Saved entries:
_ _ _ _

(** Standard output: the strings handed to [print], each of which
    [print] ends with a newline. *)
Definition stdout (w : World) : list string := omap printed (log w).

(* ===================================================================== *)
(** ** A state-and-exception monad for Python calls *)
(* ===================================================================== *)

Definition Py (A : Type) : Type := World → result A * World.

#[export] Instance Py_ret : MRet Py := λ A a w, (Ok a, w).

#[export] Instance Py_bind : MBind Py := λ A B f m w,
  match m w with
  | (Ok a, w') => f a w'
  | (Raise e, w') => (Raise e, w')
  end.

Definition py_raise {A} (e : py_exc) : Py A := λ w, (Raise e, w).

(** [try: body  except cls as e: handler(e)].  An exception that is not
    an instance of [cls] passes through. *)
Definition try_except {A} (body : Py A) (cls : exc_class)
    (handler : py_exc → Py A) : Py A := λ w,
  match body w with
  | (Ok a, w') => (Ok a, w')
  | (Raise e, w') =>
      if isinstance e cls then handler e w' else (Raise e, w')
  end.

(** [print(line)] on a working console: the line is written. *)
Definition print (line : string) : Py unit := λ w,
  (Ok (), record (EvPrint line) w).

(** [exit(code)] raises [SystemExit(code)]. *)
Definition exit (code : Z) : Py unit := py_raise (SysExit code).

(* ===================================================================== *)
(** ** The ICO container *)
(* ===================================================================== *)

Module Ico.

Local Open Scope N_scope.

Definition le16 (b0 b1 : byte) : N :=
  Byte.to_N b0 + 256 * Byte.to_N b1.

Definition le32 (b0 b1 b2 b3 : byte) : N :=
  le16 b0 b1 + 65536 * le16 b2 b3.

(** A directory entry stores each dimension in one byte; 0 stands for 256. *)
Definition dim (b : byte) : Z :=
  if Byte.to_N b =? 0 then 256%Z else Z.of_N (Byte.to_N b).

(** The first [n] 16-byte directory entries of [dir]: width, height,
    colour count, reserved, planes (2), bit count (2), size of the image
    data (4), offset of the image data (4).  The data of every entry
    must lie behind the directory ([first]) and inside the file ([len]). *)
Fixpoint entries (n : nat) (first len : N) (dir : list byte)
    : option (list (Z * Z)) :=
  match n with
  | O => Some []
  | S n' =>
      match dir with
      | bw :: bh :: _ :: _ :: _ :: _ :: _ :: _ ::
        s0 :: s1 :: s2 :: s3 :: o0 :: o1 :: o2 :: o3 :: dir' =>
          if (first <=? le32 o0 o1 o2 o3) &&
             (le32 o0 o1 o2 o3 + le32 s0 s1 s2 s3 <=? len)
          then cons (dim bw, dim bh) <$> entries n' first len dir'
          else None
      | _ => None
      end
  end.

(** The frame sizes listed by an ICO file, [None] when the bytes are not
    a well-formed icon container: reserved word 0, type 1 (icon), the
    number of entries, then the directory. *)
Definition frames (file : list byte) : option (list (Z * Z)) :=
  match file with
  | r0 :: r1 :: t0 :: t1 :: c0 :: c1 :: dir =>
      if (le16 r0 r1 =? 0) && (le16 t0 t1 =? 1)
      then entries (N.to_nat (le16 c0 c1)) (6 + 16 * le16 c0 c1)
                   (N.of_nat (length file)) dir
      else None
  | _ => None
  end.

End Ico.

(* ===================================================================== *)
(** ** The image library *)
(* ===================================================================== *)

(** An image held in memory after decoding. *)
Record image := mkImage {
  img_size : Z * Z;
  img_mode : string;
  img_data : list byte
}.

(** The image codec the script relies on: decoding the bytes of a raster
    file, and encoding an image in a named container format with a list
    of frame sizes.  Either may raise. *)
Record Codec := mkCodec {
  decode : list byte → result image;
  encode : image → string → list (Z * Z) → result (list byte)
}.

Definition errno_message (errno : string) (path : string) : string :=
  errno +:+ ": '" +:+ path +:+ "'".

(** Modelled from the spec: [Image.open(path)] of the image library,
    which reads the file at [path] and decodes it; a missing file raises
    [FileNotFoundError].  Nothing is written. *)
Definition Image_open (c : Codec) (path : string) : Py image := λ w,
  let w := record (EvOpen path) w in
  match fs w !! path with
  | None =>
      (Raise (Exc FileNotFoundError
                (errno_message "[Errno 2] No such file or directory" path)), w)
  | Some content => (decode c content, w)
  end.

(** Modelled from the spec: [img.save(path, format=..., sizes=...)] of
    the image library, which encodes the image and writes the bytes to
    [path], creating the file or replacing its content; a path that
    cannot be opened for writing raises [PermissionError]. *)
Definition Image_save (c : Codec) (img : image) (path : string)
    (format : string) (sizes : list (Z * Z)) : Py unit := λ w,
  let w := record (EvEncode format sizes) w in
  match encode c img format sizes with
  | Raise e => (Raise e, w)
  | Ok content =>
      if decide (path ∈ locked w)
      then (Raise (Exc PermissionError
                     (errno_message "[Errno 13] Permission denied" path)), w)
      else (Ok (), record (EvWrite path content) (store path content w))
  end.

(* ===================================================================== *)
(** ** [convert_icon.py] *)
(* ===================================================================== *)

(** [f"Successfully converted {source} to {target}"] *)
Definition success_message (source target : string) : string :=
  "Successfully converted " +:+ source +:+ " to " +:+ target.

(** [f"Error converting icon: {e}"] *)
Definition error_message (e : py_exc) : string :=
  "Error converting icon: " +:+ py_str e.

(** The body of the [try] block. *)
Definition convert_body (c : Codec) (source target : string) : Py unit :=
  img ← Image_open c source;
  Image_save c img target "ICO" [(256, 256)];;
  print (success_message source target).

(** The [except Exception as e] block. *)
Definition convert_handler (e : py_exc) : Py unit :=
  print (error_message e);;
  exit 1.

Definition convert_to_ico (c : Codec) (source target : string) : Py unit :=
  try_except (convert_body c source target) Exception convert_handler.

(** The [__main__] block. *)
Definition main (c : Codec) : Py unit :=
  convert_to_ico c "d:/kaifa/apphier/AppHider/icon.png"
                   "d:/kaifa/apphier/AppHider/app.ico".

(** *** The same function on a console that may refuse a line

    [print] above is the working console: it always writes.  Python's
    [print] raises when the stream is closed or broken, or cannot encode
    the text.  A console says what handing it a line raises, if
    anything. *)
Definition Console : Type := string → option py_exc.

Definition working_console : Console := λ _, None.

(** [print(line)] on a given console: a refused line is not written. *)
Definition print_to (con : Console) (line : string) : Py unit := λ w,
  match con line with
  | Some e => (Raise e, w)
  | None => (Ok (), record (EvPrint line) w)
  end.

(** The [try] block, the [except] block and the function, line for line
    as above, with [print] on the given console. *)
Definition convert_body_on (con : Console) (c : Codec)
    (source target : string) : Py unit :=
  img ← Image_open c source;
  Image_save c img target "ICO" [(256, 256)];;
  print_to con (success_message source target).

Definition convert_handler_on (con : Console) (e : py_exc) : Py unit :=
  print_to con (error_message e);;
  exit 1.

Definition convert_to_ico_on (con : Console) (c : Codec)
    (source target : string) : Py unit :=
  try_except (convert_body_on con c source target) Exception
             (convert_handler_on con).

(* ===================================================================== *)
(** ** What the script expects of the codec *)
(* ===================================================================== *)

(** Modelled from the spec: the contract of the codec's encoder, which
    is not part of the repository.  Encoding in ICO format with the size
    list [[(256, 256)]], when it succeeds, yields a container whose
    directory lists exactly that frame.  It may also fail, as on an
    image mode it does not support. *)
Definition encodes_icon (c : Codec) : Prop :=
  ∀ img content,
    encode c img "ICO" [(256, 256)] = Ok content →
    Ico.frames content = Some [(256, 256)].

(** Modelled from the spec: the round trip of the codec, which is not
    part of the repository.  Decoding a file it encoded that way gives
    back an image of the requested size. *)
Definition decodes_icon (c : Codec) : Prop :=
  ∀ img content,
    encode c img "ICO" [(256, 256)] = Ok content →
    ∃ img', decode c content = Ok img' ∧ img_size img' = (256, 256).

(** The conversion of [source] goes through in [w]: the file is there,
    the codec decodes it to [img] and encodes [img] to [content]. *)
Definition converts (c : Codec) (w : World) (source : string)
    (img : image) (content : list byte) : Prop :=
  ∃ raw, fs w !! source = Some raw ∧ decode c raw = Ok img ∧
         encode c img "ICO" [(256, 256)] = Ok content.
Lemma kv_deleteCase6 nd : kv_pres (@deleteCase6 K V nd).
Proof. unfold deleteCase6. kv_auto. Qed.

Lemma kv_deleteCase5 nd : kv_pres (@deleteCase5 K V nd).
Proof. unfold deleteCase5. kv_auto. Qed.

Lemma kv_deleteCase4 nd : kv_pres (@deleteCase4 K V nd).
Proof. unfold deleteCase4. kv_auto. Qed.

Lemma kv_deleteCase1 fuel : ∀ nd, kv_pres (@deleteCase1 K V fuel nd).
Proof.
  induction fuel as [|fuel IH]; intros nd; simpl; [apply kv_panic|].
  unfold deleteCase2, deleteCase3. kv_auto; try apply kv_deleteCase4.
Qed.

(** [Remove] of a key whose node has at most one child writes no key and no
    value. *)
Lemma Remove_kv_same key t t' p n :
  lookup Comparator t key = Some (Some p) → store t !! p = Some n →
  Left n = None ∨ Right n = None →
  Remove Comparator key t = Some (tt, t') → kv_same t t'.
Proof.
  intros Hl Hn Hone. unfold Remove.
  unfold bind at 1. unfold ask at 1. rewrite Hl.
  unfold bind at 1. unfold get at 1. simpl. rewrite Hn.
  assert (∀ m : @M K V unit, kv_pres m → m t = Some (tt, t') → kv_same t t') as Hgo.
  { intros m Hm. apply Hm. }
  destruct Hone as [HL|HR].
  - rewrite HL. apply Hgo. kv_auto; try apply kv_deleteCase1.
  - rewrite HR. destruct (Left n); apply Hgo; kv_auto; try apply kv_deleteCase1.
Qed.
(** Set [cook_id] of the readings whose id is in [ids]. *)
Definition assign_cook (c : option Z) (ids : list Z) (m : gmap Z ReadingRow)
  : gmap Z ReadingRow :=
  map_imap (fun id r => Some (if decide (id ∈ ids) then set_cook_id c r else r)) m.

Definition assign_tables (c : option Z) (ids : list Z) (t : Tables) : Tables :=
  mkTables (assign_cook c ids (t_readings t)) (t_cooks t) (t_readings_seq t) (t_cooks_seq t).

(** Setting [cook_id = c] on [ids] touches an existing reading while no
    cook [c] exists. *)
Definition fk_violation (ids : list Z) (c : Z) (t : Tables) : bool :=
  existsb (fun id => bool_decide (is_Some (t_readings t !! id))) ids
  && negb (bool_decide (is_Some (t_cooks t !! c))).

Definition fk_error : GoError :=
  sql_err "23503" ("insert or update on table " ++ quote "readings"
                   ++ " violates foreign key constraint").

(** [UPDATE readings SET cook_id = $1 WHERE id IN (<list>)]: the foreign
    key is checked on the rows the update touches. *)
Definition exec_set_cook (list_text : string) (args : list SqlValue) (t : Tables)
  : pg_result :=
  match parse_in_list list_text with
  | None => PgPrepErr syntax_error
  | Some idx =>
      match check_params (1 :: idx) (length args) with
      | Some e => PgPrepErr e
      | None =>
          match int_arg args 1, int_args args idx with
          | Some c, Some ids =>
              if fk_violation ids c t then PgExecErr fk_error
              else PgOk [] (assign_tables (Some c) ids t)
          | _, _ => PgPrepErr (ErrPgx "cannot encode argument")
          end
      end
  end.

(** [UPDATE readings SET cook_id = NULL WHERE id IN (<list>)]. *)
Definition exec_set_null (list_text : string) (args : list SqlValue) (t : Tables)
  : pg_result :=
  match parse_in_list list_text with
  | None => PgPrepErr syntax_error
  | Some idx =>
      match check_params idx (length args) with
      | Some e => PgPrepErr e
      | None =>
          match int_args args idx with
          | Some ids => PgOk [] (assign_tables None ids t)
          | None => PgPrepErr (ErrPgx "cannot encode argument")
          end
      end
  end.

(** [LIMIT $1 OFFSET $2]: Postgres checks the offset, then the limit,
    when the statement runs. *)
Definition check_limit_offset (lim off : Z) : option GoError :=
  if off <? 0 then Some (sql_err "2201X" "OFFSET must not be negative")
  else if lim <? 0 then Some (sql_err "2201W" "LIMIT must not be negative")
  else None.

Definition paginate {A} (lim off : Z) (l : list A) : list A :=
  take (Z.to_nat lim) (drop (Z.to_nat off) l).

(** [ORDER BY k DESC]: a sort by [ge]; the order of ties is not fixed
    by SQL, and this model's is the one [merge_sort] leaves. *)
Definition sort_desc {A} (ge : A -> A -> bool) (l : list A) : list A :=
  @merge_sort A (fun x y => ge x y = true) (fun x y => bool_eq_dec (ge x y) true) l.

Definition ts_ge (x y : Z * ReadingRow) : bool :=
  rr_timestamp y.2 <=? rr_timestamp x.2.

Definition reading_values (x : Z * ReadingRow) : list SqlValue :=
  [VInt x.1; VTime (rr_timestamp x.2); VInt (rr_uptime x.2);
   VFloat (rr_meat_temp x.2); VFloat (rr_smoke_temp x.2)].

Definition orphans (t : Tables) : list (Z * ReadingRow) :=
  filter (fun x => rr_cook_id x.2 = None) (map_to_list (t_readings t)).

Definition exec_orphans (args : list SqlValue) (t : Tables) : pg_result :=
  match args with
  | [VInt lim; VInt off] =>
      match check_limit_offset lim off with
      | Some e => PgExecErr e
      | None => PgOk (map reading_values (paginate lim off (sort_desc ts_ge (orphans t)))) t
      end
  | _ => bad_args 2 args
  end.

Definition cook_values (x : Z * CookRow) : list SqlValue :=
  [VInt x.1; VTime (cr_created x.2); VText (cr_description x.2)].

(** The columns of [cooks] an [ORDER BY] may name, with the order. *)
Definition cooks_order (col : string) : option (Z * CookRow -> Z * CookRow -> bool) :=
  if String.eqb col "id" then Some (fun x y => y.1 <=? x.1)
  else if String.eqb col "created" then Some (fun x y => cr_created y.2 <=? cr_created x.2)
  else if String.eqb col "description" then
    Some (fun x y => String.leb (cr_description y.2) (cr_description x.2))
  else None.
Theorem logNewReading_spec r w :
  tables_wf (w_db w) -> in_time w ->
  let id := t_readings_seq (w_db w) + 1 in
  logNewReading r w =
  Ret (Reading.mk id (Reading.Timestamp r) (Reading.Uptime r) (Reading.MeatTemp r)
         (Reading.SmokeTemp r), None)
      (rt_next w (mkTables
         (<[id := mkReadingRow (trunc_us (Reading.Timestamp r)) (Reading.Uptime r)
                    (Reading.MeatTemp r) (Reading.SmokeTemp r) None]> (t_readings (w_db w)))
         (t_cooks (w_db w)) id (t_cooks_seq (w_db w)))).
Proof.
  intros Hwf Ht id. unfold logNewReading. rewrite run_timeoutContext.
  unfold pbind. rewrite pgx_QueryRow_answer by exact Ht.
  pose proof (fresh_reading_id _ Hwf) as Hfresh. fold id in Hfresh.
  unfold pg_exec. simpl. unfold exec_insert_reading. fold id. by rewrite Hfresh.
Qed.

(** createNewCook, answered in time on a well-formed store, inserts
    the cook under the next sequence id with its creation time truncated
    to microseconds, or returns the encoding error for a description with
    a NUL byte. *)
Theorem createNewCook_spec c w :
  tables_wf (w_db w) -> in_time w ->
  let id := t_cooks_seq (w_db w) + 1 in
  createNewCook c w =
  if has_nul (Cook.Description c)
  then Ret (c, Some nul_error) (rt_next w (w_db w))
  else Ret (Cook.mk id (Cook.Created c) (Cook.Description c) (Cook.Readings c), None)
           (rt_next w (mkTables (t_readings (w_db w))
              (<[id := mkCookRow (trunc_us (Cook.Created c)) (Cook.Description c)]>
                 (t_cooks (w_db w)))
              (t_readings_seq (w_db w)) id)).
Proof.
  intros Hwf Ht id. unfold createNewCook. rewrite run_timeoutContext.
  unfold pbind. rewrite pgx_QueryRow_answer by exact Ht.
  pose proof (fresh_cook_id _ Hwf) as Hfresh. fold id in Hfresh.
  unfold pg_exec. simpl. unfold exec_insert_cook.
  destruct (has_nul (Cook.Description c)); [done|]. fold id. by rewrite Hfresh.
Qed.

(** C23: updateCook, answered in time, replaces the description of the
    cook with the given id, returns no error even when no cook has that
    id, and rejects a description with a NUL byte. *)
Theorem updateCook_spec c w :
  in_time w ->
  updateCook c w =
  if has_nul (Cook.Description c)
  then Ret (Some nul_error) (rt_next w (w_db w))
  else Ret None (rt_next w (mkTables (t_readings (w_db w))
              (alter (fun r => mkCookRow (cr_created r) (Cook.Description c))
                 (Cook.Id c) (t_cooks (w_db w)))
              (t_readings_seq (w_db w)) (t_cooks_seq (w_db w)))).
Proof.
  intros Ht. unfold updateCook. rewrite run_timeoutContext.
  rewrite pgx_Exec_answer by exact Ht.
  unfold pg_exec. simpl. unfold exec_update_cook.
  by destruct (has_nul (Cook.Description c)).
Qed.

Lemma pg_exec_cooks_timestamp args t :
  pg_exec (sql_cooks_prefix ++ "timestamp" ++ sql_cooks_suffix) args t =
  PgPrepErr (sql_err "42703" ("column " ++ quote "timestamp" ++ " does not exist")).
Proof. reflexivity. Qed.

Theorem getCooksInRange_never_ok lim off w r w' :
  getCooksInRange lim off w = Ret r w' -> exists e, r = Err e.
Proof.
  intros H. unfold getCooksInRange in H. rewrite run_timeoutContext in H.
  unfold pgx_Query, pbind in H.
  destruct (pgx_roundtrip _ _ _ w) as [[e|res] w1|] eqn:E; try discriminate.
  - invc H. eauto.
  - apply pgx_roundtrip_pg in E. subst res.
    rewrite pg_exec_cooks_timestamp in H. invc H. eauto.
Qed.

Lemma processReadingsRow_values xs :
  processReadingsRow (map reading_values xs) = map row_reading xs.
Proof. unfold processReadingsRow. rewrite map_map. reflexivity. Qed.

Theorem getOrphanReadingsInRange_spec lim off w :
  in_time w ->
  getOrphanReadingsInRange lim off w =
  Ret (Ok (if (off <? 0) || (lim <? 0) then []
           else map row_reading (paginate lim off (sort_desc ts_ge (orphans (w_db w))))))
      (rt_next w (w_db w)).
Proof.
  intros Ht. unfold getOrphanReadingsInRange. rewrite run_timeoutContext.
  unfold pbind. rewrite pgx_Query_answer by exact Ht.
  unfold pg_exec. simpl. unfold exec_orphans, check_limit_offset.
  destruct (off <? 0), (lim <? 0); simpl; by rewrite ?processReadingsRow_values.
Qed.

(** getCookById, answered in time, returns the stored cook with the
    readings that reference it, or the no rows error when the id is not a
    cook, and changes nothing in the store. *)
Theorem getCookById_spec id w :
  in_time w -> answers_before (w_clock w + 10 * Second) (rt_next w (w_db w)) ->
  getCookById id w =
  match t_cooks (w_db w) !! id with
  | None => Ret (Err ErrNoRows) (rt_next w (w_db w))
  | Some r =>
      Ret (Ok (Cook.mk id (cr_created r) (cr_description r)
                 (Some (map row_reading (readings_of id (w_db w))))))
          (rt_next (rt_next w (w_db w)) (w_db w))
  end.
Proof.
  intros Ht1 Ht2. unfold getCookById. rewrite run_timeoutContext.
  unfold pbind at 1. rewrite pgx_QueryRow_answer by exact Ht1.
  assert (pg_exec sql_cook_by_id [VInt id] (w_db w) = exec_cook_by_id [VInt id] (w_db w))
    as -> by reflexivity.
  unfold exec_cook_by_id.
  destruct (t_cooks (w_db w) !! id) as [r|]; cbn [scan_desc_created pg_tables]; [|done].
  unfold pbind. rewrite pgx_Query_answer by exact Ht2.
  change (w_db (rt_next w (w_db w))) with (w_db w).
  assert (pg_exec sql_readings_of_cook [VInt id] (w_db w)
          = exec_readings_of_cook [VInt id] (w_db w)) as -> by reflexivity.
  simpl.
  by rewrite processReadingsRow_values.
Qed.

(** ** Timeouts

    A round trip not answered within the ten seconds of the context
    makes the operation return the timeout error instead of waiting. *)

(** When the store does not answer within the ten seconds of
    timeoutContext, logNewReading returns its argument with the timeout
    error. *)
Lemma logNewReading_timeout r w :
  times_out w -> exists w', logNewReading r w = Ret (r, Some ErrTimeout) w'.
Proof.
  intros [Hp Hl]. unfold logNewReading. rewrite run_timeoutContext. unfold pbind.
  destruct (pgx_QueryRow_timeout (w_clock w + 10 * Second) sql_insert_reading
              [VTime (Reading.Timestamp r); VInt (Reading.Uptime r);
               VFloat (Reading.MeatTemp r); VFloat (Reading.SmokeTemp r)] w Hp)
    as [w' ->]; [lia|eauto].
Qed.

(** A timeout after which the server still commits the insert: the
    reading is stored while the caller gets the timeout error. *)
Lemma logNewReading_late_commit r w resp rest :
  tables_wf (w_db w) -> w_pool w = true -> w_net w = resp :: rest ->
  10 * Second <= sr_latency resp -> sr_late_commit resp = true ->
  let id := t_readings_seq (w_db w) + 1 in
  logNewReading r w =
  Ret (r, Some ErrTimeout)
      (mkWorld (mkTables (<[id := mkReadingRow (trunc_us (Reading.Timestamp r))
                                   (Reading.Uptime r) (Reading.MeatTemp r)
                                   (Reading.SmokeTemp r) None]> (t_readings (w_db w)))
                         (t_cooks (w_db w)) id (t_cooks_seq (w_db w)))
               true (w_clock w + 10 * Second) rest (w_log w)).
Proof.
  intros Hwf Hp Hn Hl Hc id. unfold logNewReading. rewrite run_timeoutContext.
  unfold pbind at 1. unfold pgx_QueryRow, pbind.
  rewrite (pgx_roundtrip_late_commit _ _ _ w resp rest) by (simpl; unfold Second in *; lia || done).
  pose proof (fresh_reading_id _ Hwf) as Hfresh. fold id in Hfresh.
  unfold pg_exec. simpl. unfold exec_insert_reading. fold id. by rewrite Hfresh.
Qed.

_ _ _ _

== Your objective ==
From the data above, gather every line that includes the word "pbind".

== Exercise solution ==
  unfold pbind. rewrite pgx_QueryRow_answer by exact Ht.
  unfold pbind. rewrite pgx_QueryRow_answer by exact Ht.
  unfold pgx_Query, pbind in H.
  unfold pbind. rewrite pgx_Query_answer by exact Ht.
  unfold pbind at 1. rewrite pgx_QueryRow_answer by exact Ht1.
  unfold pbind. rewrite pgx_Query_answer by exact Ht2.
  intros [Hp Hl]. unfold logNewReading. rewrite run_timeoutContext. unfold pbind.
  unfold pbind at 1. unfold pgx_QueryRow, pbind.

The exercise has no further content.